Now, the example of the CTU strike has been followed by teachers' union locals around the U.S.--CTU-style contract campaigns and serious preparations for a strike won teachers good contracts in in Portland, Ore., and St. Paul, Minn., not to mention smaller towns and cities.
Similarly, in SEIU Local 1021 in Northern California, a reform leadership has restructured the union to be more democratic and made the strike into a weapon again. Both the CTU and Local 1021 have sought to revive social movement unionism--that is, a conscious and active effort to build labor-community alliances by taking up wider social issues, such as racism in the schools or the lack of affordable housing.
More recently, the new leadership of the APWU has launched a similar campaign to save the postal service, building an alliance with the other postal unions and community groups around the U.S. National Nurses United has taken up issues of inequality and environmental crisis. The New York State Nurses Association is forging alliances in the fight to prevent hospitals from closing.
The impact of these efforts on the wider labor movement is so far limited--but they are important nonetheless. They point to the potential for labor to position itself as fighters for the interests of all working people, whether union or nonunion. As the UAW's defeat at Volkswagen showed, the unions won't be rebuilt by simply organizing plant by plant or office by office, but by building a wider social movement.
HOW CAN we achieve this? As Alexandra Bradbury and Jane Slaughter write in Labor Notes, "We need more experienced activists in the mix--people who both know what to do practically and have the vision to do it. In the 1930s, radicals and socialists in the CIO [Congress of Industrial Organizations] played this role."
What was true in the 1930s--another era when the employers used an economic crisis to try to weaken or eliminate unions--is true today. What's needed is a stronger labor left--with a socialist current within it--with no illusions in the Democratic Party or the possibility of "partnership" with the bosses.
By taking on the issues that divide workers--like racism, sexism, immigrant-bashing and homophobia--a militant labor left can both push back against the employers' divide-and-conquer tactics and connect unions with vibrant expressions of social struggle that involve working people, both members of unions and not, throughout U.S. society.

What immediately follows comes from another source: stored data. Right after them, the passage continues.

(* ===== verification/Drain.v ===== *)
(** * The working-orders drain

    [WorkingOrdersDrain] of [recon.py]: one interpretation of a drain row
    ([drain_row_from_fields]), the freshest row per order, the re-arm apply and
    the status and fill reports recon returns; with the helpers of
    [execution.py] they call.  Generators are lists (each caller consumes them
    in order); an [await] is a session call of [Host]. *)

From Stdlib Require Import Ascii String.
From stdpp Require Import base gmap strings list.
From Stdlib Require Import ZArith Lia.
From S2P Require Import Prelude PyVal Plant Lru Ident Nautilus Orders OrderRows Commission Host.
Import Text.
Open Scope string_scope.
Open Scope list_scope.
Open Scope Z_scope.

(** ** Pure helpers of [execution.py] *)

Definition venue_query_unavailable : exn := Exn ExVenueQueryUnavailable None "".

Definition is_recon_unavailable (e : exn) : bool :=
  bool_decide (ex_class e = ExReconUnavailable)
  || bool_decide (ex_class e = ExVenueQueryUnavailable)
  || bool_decide (ex_code e = Some "reconciliation_unavailable").

Definition matches_instrument (fields : pydict) (instrument_id venue_order_id : option string)
  : bool :=
  match venue_order_id with
  | Some v =>
      match field_text fields "basket_id" with
      | Some b => bool_decide (b = v)
      | None => false
      end
  | None =>
      match instrument_id with
      | None => true
      | Some want =>
          let event_inst := str_or_empty (dget fields "instrument_id") in
          if bool_decide (event_inst = want) then true
          else
            match symbol_and_exchange_from_instrument_id want,
                  symbol_and_exchange_from_instrument_id event_inst with
            | Ok (want_sym, want_exch), Ok (ev_sym, ev_exch) =>
                if negb (bool_decide (want_sym = ev_sym)) then false
                else match want_exch, ev_exch with
                     | Some a, Some b => bool_decide (a = b)
                     | _, _ => true
                     end
            | _, _ => false
            end
      end
  end.

(** A recon bound: absent, an object with [timestamp()] (whole seconds), a
    number (nanoseconds), or anything else. *)
Inductive TimeArg := TNone | TStamp (secs : Z) | TNumber (n : Z) | TOther.

Definition MAX_RECON_SPAN_S : Z := 32 * 86400.

Definition to_sec (v : TimeArg) : option Z :=
  match v with
  | TNone | TOther => None
  | TStamp s => Some (Z.max 0 s)
  | TNumber n => Some (Z.max 0 (n / 1000000000))
  end.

But the contribution of such a labor left isn't just about raising political issues. It's also about rebuilding union power, based on the centrality of the rank and file and the willingness to use militant tactics. Having "experienced activists in the mix" is decisive in shop-floor organizing and taking action.
Unless and until unions can assert their power on the job, employers will continue to roll over them. It was the sit-down strikes at General Motors in 1936, after all, that compelled business to finally recognize the big industrial unions.
For this power to be rebuilt, a focus on independent rank-and-file organization is essential. Even the most dynamic and progressive reform union leaders will come under tremendous pressure from employers. A self-activated, political conscious rank-and-file movement is central to moving the struggle forward.
Turning around unions and getting the movement moving again is a long-term project, of course. But the Labor Notes conference comes at the right time to make a contribution toward building labor's fighting left wing.